● RECORDS PROVIDED:

* * *

Definition validateTLS12CBCHTTPRequestFormat (redactedRequest : bytes) (ranges : list RequestRedactionRange)
    (connData : option RequestConnectionData) : res unit :=
  let pretty := prettyRequest redactedRequest ranges in
  match index_of (crlf ++ crlf) redactedRequest with
  | None => Err "request does not contain a complete HTTP header block"
  | Some headerEnd =>
      let lines := split_crlf (take headerEnd redactedRequest) in
      let prettyLines := split_crlf (take headerEnd pretty) in
      fail_if (((length lines <? 4) || negb (length prettyLines =? length lines))%nat) "request has insufficient or redacted structural lines";;
      line0 ← index lines 0; pretty0 ← index prettyLines 0;
      _ ← check_request_line line0 pretty0;
      line1 ← index lines 1; pretty1 ← index prettyLines 1;
      _ ← check_host connData line1 pretty1;
      line2 ← index lines 2; pretty2 ← index prettyLines 2;
      fail_if (negb (bytes_eqb line2 (str "Connection: close")) || negb (bytes_eqb pretty2 (str "Connection: close")))
        "connection header must be the unredacted second header with value close";;
      st ← scan_headers 0 (drop 1 lines) (drop 1 prettyLines) (mkScan 0 0 (-1));
      fail_if (negb (hs_contentLengthCount st =? 1)%nat) "request must contain exactly one Content-Length header";;
      fail_if (negb (hs_transferEncodingCount st =? 0)%nat) "request must not contain Transfer-Encoding";;
      fail_if (negb (Z.of_nat (length redactedRequest) - (Z.of_nat headerEnd + 4) =? hs_declaredBodyLength st))
        "request body length does not match Content-Length";;
      Ok ()
  end.

(** ** The check of the split sessions *)

Section Legacy.
Context {GU : GoUnicode}.

(** The lines after the first, all of them: the body is not set apart. *)
Fixpoint extract_from (lines : list bytes) (headerPrefix : bytes) : bytes :=
  match lines with
  | [] => []
  | line :: lines =>
      if has_prefix (str (ToLower (of_codes line))) headerPrefix
      then match cut_byte 58 line with Some (_, after) => trim_bytes after | None => extract_from lines headerPrefix end
      else extract_from lines headerPrefix
  end.

Definition extractHeader (lines : list bytes) (headerName : string) : bytes :=
  extract_from (drop 1 lines) (str (lower_string headerName) ++ [58]).
(* ===== verification/HttpParser.v ===== *)
(** * The response parser ([providers/http_parser.go])

    The parser reads an HTTP/1.1 response in whatever pieces it arrives and
    notes where in the response everything is: what is redacted later is
    computed from these positions.  With [strictFraming] (the CBC sessions) it
    refuses ambiguous framing.  A string is a list of bytes; indices are [int]s
    of a response that fits into memory and do not overflow. *)

From S2P Require Import Prelude Bytes Crypto CipherSuite SplitAead Redaction Response GoStrings Transport RequestFormat.
From stdpp Require Import list.
Open Scope Z_scope.

(** [strconv.ParseInt(s, base, 64)] for an explicit base: [None] is an error. *)
Definition digit_value (base : Z) (a : Z) : option Z :=
  let v := if (48 <=? a) && (a <=? 57) then a - 48 else
           if (97 <=? a) && (a <=? 122) then a - 87 else
           if (65 <=? a) && (a <=? 90) then a - 55 else base in
  if v <? base then Some v else None.

Fixpoint digits_value (base n : Z) (l : bytes) : option Z :=
  match l with
  | [] => Some n
  | a :: l => match digit_value base a with Some v => digits_value base (n * base + v) l | None => None end
  end.

Definition ParseInt (base : Z) (l : bytes) : option Z :=
  let '(sign, digits) := if hd 0 l =? 43 then (1, tail l) else if hd 0 l =? 45 then (-1, tail l) else (1, l) in
  if (length digits =? 0)%nat then None else
  match digits_value base 0 digits with
  | None => None
  | Some n => if (- 2 ^ 63 <=? sign * n) && (sign * n <? 2 ^ 63) then Some (sign * n) else None
  end.

(** ** The state *)

Record HTTPParsedResponse := mkParsed {
  pr_StatusCode : Z;
  pr_StatusMessage : bytes;
  pr_StatusLineEndIndex : Z;
  pr_HeaderEndIdx : Z;
  pr_BodyStartIndex : Z;
  pr_Body : bytes;
  pr_HeaderLowerToRanges : gmap bytes ResponseRedactionRange;
  pr_HeaderFraming : list ResponseRedactionRange;
  pr_Headers : gmap bytes bytes;
  pr_Chunked : bool;
  pr_Chunks : list ResponseRedactionRange;
  pr_ChunkFraming : list ResponseRedactionRange;
  pr_HeadersComplete : bool;
  pr_Complete : bool;
}.

Record HTTPResponseParser := mkHttp {
  hp_Response : HTTPParsedResponse;
  hp_remainingBodyBytes : Z;
  hp_isChunked : bool;
  hp_chunkNeedsCRLF : bool;
  hp_finalChunkSeen : bool;
  hp_strictFraming : bool;
  hp_remaining : bytes;
  hp_currentByteIdx : Z;
  hp_headersComplete : bool;
  hp_complete : bool;
  hp_streamEnded : bool;
}.

Definition newHTTPResponseParser (strictFraming : bool) : HTTPResponseParser :=
  mkHttp (mkParsed 0 [] (-1) (-1) (-1) [] ∅ [] ∅ false [] [] false false) 0 false false false strictFraming [] 0 false false false.

(** Assignments. *)
Definition on_response (f : HTTPParsedResponse -> HTTPParsedResponse) (p : HTTPResponseParser) : HTTPResponseParser :=
  mkHttp (f (hp_Response p)) (hp_remainingBodyBytes p) (hp_isChunked p) (hp_chunkNeedsCRLF p) (hp_finalChunkSeen p) (hp_strictFraming p)
    (hp_remaining p) (hp_currentByteIdx p) (hp_headersComplete p) (hp_complete p) (hp_streamEnded p).

Definition set_body_bytes (n : Z) (p : HTTPResponseParser) : HTTPResponseParser :=
  mkHttp (hp_Response p) n (hp_isChunked p) (hp_chunkNeedsCRLF p) (hp_finalChunkSeen p) (hp_strictFraming p)
    (hp_remaining p) (hp_currentByteIdx p) (hp_headersComplete p) (hp_complete p) (hp_streamEnded p).

Definition set_chunk_state (needsCRLF finalSeen : bool) (p : HTTPResponseParser) : HTTPResponseParser :=
  mkHttp (hp_Response p) (hp_remainingBodyBytes p) (hp_isChunked p) needsCRLF finalSeen (hp_strictFraming p)
    (hp_remaining p) (hp_currentByteIdx p) (hp_headersComplete p) (hp_complete p) (hp_streamEnded p).

(** [p.remaining = rest] and [p.currentByteIdx += n]. *)
Definition consume (n : nat) (rest : bytes) (p : HTTPResponseParser) : HTTPResponseParser :=
  mkHttp (hp_Response p) (hp_remainingBodyBytes p) (hp_isChunked p) (hp_chunkNeedsCRLF p) (hp_finalChunkSeen p) (hp_strictFraming p)
    rest (hp_currentByteIdx p + Z.of_nat n) (hp_headersComplete p) (hp_complete p) (hp_streamEnded p).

* * *

Please, starting with the first line of the material above, write out each line exactly and finish on the line that includes "line2 ← index".

Definition validateTLS12CBCHTTPRequestFormat (redactedRequest : bytes) (ranges : list RequestRedactionRange)
    (connData : option RequestConnectionData) : res unit :=
  let pretty := prettyRequest redactedRequest ranges in
  match index_of (crlf ++ crlf) redactedRequest with
  | None => Err "request does not contain a complete HTTP header block"
  | Some headerEnd =>
      let lines := split_crlf (take headerEnd redactedRequest) in
      let prettyLines := split_crlf (take headerEnd pretty) in
      fail_if (((length lines <? 4) || negb (length prettyLines =? length lines))%nat) "request has insufficient or redacted structural lines";;
      line0 ← index lines 0; pretty0 ← index prettyLines 0;
      _ ← check_request_line line0 pretty0;
      line1 ← index lines 1; pretty1 ← index prettyLines 1;
      _ ← check_host connData line1 pretty1;
      line2 ← index lines 2; pretty2 ← index prettyLines 2;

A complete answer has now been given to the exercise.